═════ DATA SECTION ═════

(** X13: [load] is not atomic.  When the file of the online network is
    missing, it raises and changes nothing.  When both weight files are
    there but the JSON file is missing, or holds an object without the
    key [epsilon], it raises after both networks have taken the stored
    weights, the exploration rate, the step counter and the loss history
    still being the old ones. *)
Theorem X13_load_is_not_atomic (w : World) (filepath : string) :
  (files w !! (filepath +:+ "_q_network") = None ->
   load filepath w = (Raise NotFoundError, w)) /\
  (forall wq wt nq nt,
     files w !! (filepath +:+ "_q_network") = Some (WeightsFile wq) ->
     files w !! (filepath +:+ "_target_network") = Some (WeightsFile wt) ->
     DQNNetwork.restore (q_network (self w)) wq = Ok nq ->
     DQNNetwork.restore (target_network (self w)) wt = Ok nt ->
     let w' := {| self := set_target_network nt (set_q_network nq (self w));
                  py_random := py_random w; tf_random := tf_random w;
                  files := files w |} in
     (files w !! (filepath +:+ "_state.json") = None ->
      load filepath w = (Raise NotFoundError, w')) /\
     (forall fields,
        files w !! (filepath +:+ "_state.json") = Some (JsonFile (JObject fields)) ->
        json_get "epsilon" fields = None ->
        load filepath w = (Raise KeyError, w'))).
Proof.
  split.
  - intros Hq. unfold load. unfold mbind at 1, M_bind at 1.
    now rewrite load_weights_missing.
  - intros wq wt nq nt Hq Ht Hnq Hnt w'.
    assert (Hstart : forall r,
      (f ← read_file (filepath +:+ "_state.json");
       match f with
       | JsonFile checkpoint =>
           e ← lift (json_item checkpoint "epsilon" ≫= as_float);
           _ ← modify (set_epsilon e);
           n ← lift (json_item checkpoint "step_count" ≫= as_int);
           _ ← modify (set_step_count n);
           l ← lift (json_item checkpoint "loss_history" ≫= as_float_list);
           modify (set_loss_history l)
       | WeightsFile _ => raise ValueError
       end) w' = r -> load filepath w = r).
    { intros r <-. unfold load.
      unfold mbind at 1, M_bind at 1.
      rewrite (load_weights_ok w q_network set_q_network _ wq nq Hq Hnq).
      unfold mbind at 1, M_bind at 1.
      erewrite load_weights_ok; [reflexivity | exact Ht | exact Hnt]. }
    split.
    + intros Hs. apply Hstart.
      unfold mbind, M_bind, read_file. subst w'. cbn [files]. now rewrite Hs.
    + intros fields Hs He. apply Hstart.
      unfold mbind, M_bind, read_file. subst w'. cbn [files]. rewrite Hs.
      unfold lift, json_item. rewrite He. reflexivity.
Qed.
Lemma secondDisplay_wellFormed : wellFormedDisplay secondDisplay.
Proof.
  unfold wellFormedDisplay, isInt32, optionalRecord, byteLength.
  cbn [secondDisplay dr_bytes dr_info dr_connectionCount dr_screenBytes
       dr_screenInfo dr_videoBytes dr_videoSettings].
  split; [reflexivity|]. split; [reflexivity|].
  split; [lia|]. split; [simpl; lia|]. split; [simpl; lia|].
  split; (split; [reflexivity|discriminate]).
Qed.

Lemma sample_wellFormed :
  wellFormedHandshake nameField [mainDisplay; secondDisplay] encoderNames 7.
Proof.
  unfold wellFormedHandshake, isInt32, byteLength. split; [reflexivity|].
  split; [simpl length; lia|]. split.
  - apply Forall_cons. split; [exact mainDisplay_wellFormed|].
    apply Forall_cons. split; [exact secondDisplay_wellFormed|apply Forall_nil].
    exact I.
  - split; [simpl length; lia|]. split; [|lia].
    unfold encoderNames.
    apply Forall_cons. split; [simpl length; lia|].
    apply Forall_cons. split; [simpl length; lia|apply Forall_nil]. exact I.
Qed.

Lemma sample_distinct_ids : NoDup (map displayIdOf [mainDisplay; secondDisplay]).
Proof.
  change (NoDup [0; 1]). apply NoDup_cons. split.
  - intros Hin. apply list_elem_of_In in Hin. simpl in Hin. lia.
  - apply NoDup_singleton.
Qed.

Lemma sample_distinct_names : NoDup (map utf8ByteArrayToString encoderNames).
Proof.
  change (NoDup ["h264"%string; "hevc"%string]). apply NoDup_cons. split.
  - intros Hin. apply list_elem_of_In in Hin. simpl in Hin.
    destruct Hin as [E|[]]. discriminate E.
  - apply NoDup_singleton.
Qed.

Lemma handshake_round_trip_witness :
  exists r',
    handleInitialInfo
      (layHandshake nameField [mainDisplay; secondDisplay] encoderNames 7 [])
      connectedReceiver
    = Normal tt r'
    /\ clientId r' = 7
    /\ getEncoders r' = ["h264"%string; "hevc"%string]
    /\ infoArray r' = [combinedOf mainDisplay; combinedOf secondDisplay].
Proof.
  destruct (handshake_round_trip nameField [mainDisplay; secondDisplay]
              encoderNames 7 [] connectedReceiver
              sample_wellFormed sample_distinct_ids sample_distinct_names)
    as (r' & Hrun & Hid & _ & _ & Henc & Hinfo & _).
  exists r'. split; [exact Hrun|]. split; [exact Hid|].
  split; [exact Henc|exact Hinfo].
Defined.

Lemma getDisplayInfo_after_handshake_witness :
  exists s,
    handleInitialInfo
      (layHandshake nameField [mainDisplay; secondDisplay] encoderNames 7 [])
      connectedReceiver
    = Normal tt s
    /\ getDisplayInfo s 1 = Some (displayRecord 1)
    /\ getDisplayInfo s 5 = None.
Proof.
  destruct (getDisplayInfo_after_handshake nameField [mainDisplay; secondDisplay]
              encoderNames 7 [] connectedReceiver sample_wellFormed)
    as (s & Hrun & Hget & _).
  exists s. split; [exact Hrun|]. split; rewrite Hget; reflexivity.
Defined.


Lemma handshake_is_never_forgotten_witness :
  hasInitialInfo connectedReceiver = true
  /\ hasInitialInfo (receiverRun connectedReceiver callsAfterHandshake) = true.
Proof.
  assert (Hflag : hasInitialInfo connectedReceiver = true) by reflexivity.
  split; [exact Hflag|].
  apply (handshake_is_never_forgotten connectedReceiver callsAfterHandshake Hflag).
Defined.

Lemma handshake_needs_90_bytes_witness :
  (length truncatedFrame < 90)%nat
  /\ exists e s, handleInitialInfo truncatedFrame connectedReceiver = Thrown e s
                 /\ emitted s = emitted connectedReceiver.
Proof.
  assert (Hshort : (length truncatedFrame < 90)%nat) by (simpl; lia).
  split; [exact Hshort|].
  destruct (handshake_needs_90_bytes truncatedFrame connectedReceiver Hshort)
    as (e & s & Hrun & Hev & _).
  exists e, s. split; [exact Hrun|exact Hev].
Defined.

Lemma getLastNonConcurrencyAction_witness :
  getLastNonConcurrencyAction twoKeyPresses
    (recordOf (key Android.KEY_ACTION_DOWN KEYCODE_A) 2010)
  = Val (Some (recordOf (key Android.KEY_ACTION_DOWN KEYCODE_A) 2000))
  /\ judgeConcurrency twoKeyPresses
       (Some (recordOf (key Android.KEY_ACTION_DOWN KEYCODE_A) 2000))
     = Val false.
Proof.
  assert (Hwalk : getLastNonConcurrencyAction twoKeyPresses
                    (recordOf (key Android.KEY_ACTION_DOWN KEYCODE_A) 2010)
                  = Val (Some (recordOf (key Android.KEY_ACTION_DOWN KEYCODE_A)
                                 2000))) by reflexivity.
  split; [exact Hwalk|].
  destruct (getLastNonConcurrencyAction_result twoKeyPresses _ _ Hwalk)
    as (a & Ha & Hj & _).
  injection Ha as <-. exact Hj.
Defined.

═════
═════ DATA SECTION ═════

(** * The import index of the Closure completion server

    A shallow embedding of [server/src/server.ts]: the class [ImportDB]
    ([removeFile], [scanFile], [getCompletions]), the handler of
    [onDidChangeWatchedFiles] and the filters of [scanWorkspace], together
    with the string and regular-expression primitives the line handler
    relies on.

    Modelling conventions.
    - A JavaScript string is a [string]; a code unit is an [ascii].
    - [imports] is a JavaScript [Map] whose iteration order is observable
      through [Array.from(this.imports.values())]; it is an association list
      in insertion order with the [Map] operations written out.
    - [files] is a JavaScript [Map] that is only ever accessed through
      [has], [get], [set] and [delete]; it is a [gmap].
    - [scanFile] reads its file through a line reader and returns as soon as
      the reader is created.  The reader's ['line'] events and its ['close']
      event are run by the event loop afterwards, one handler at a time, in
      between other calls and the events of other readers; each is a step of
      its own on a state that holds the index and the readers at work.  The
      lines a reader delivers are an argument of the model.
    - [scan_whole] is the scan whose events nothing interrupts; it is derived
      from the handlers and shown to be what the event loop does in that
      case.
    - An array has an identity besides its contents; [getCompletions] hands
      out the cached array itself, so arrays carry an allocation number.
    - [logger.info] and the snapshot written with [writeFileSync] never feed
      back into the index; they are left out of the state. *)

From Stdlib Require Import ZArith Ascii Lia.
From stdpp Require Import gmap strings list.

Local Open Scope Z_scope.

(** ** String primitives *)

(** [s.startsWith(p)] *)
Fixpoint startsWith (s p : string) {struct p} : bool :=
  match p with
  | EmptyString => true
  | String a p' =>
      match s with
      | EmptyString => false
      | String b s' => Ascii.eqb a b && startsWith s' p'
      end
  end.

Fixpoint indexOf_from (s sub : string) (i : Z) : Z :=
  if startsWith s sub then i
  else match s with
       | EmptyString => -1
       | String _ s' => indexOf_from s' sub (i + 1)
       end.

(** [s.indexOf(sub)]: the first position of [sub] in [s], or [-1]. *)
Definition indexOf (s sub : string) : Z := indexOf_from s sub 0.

═════

◆ **WORK ORDER**
Your task is to copy every line in the entries that holds the string "raises".

◆ **RESPONSE BOX**
    missing, it raises and changes nothing.  When both weight files are
    key [epsilon], it raises after both networks have taken the stored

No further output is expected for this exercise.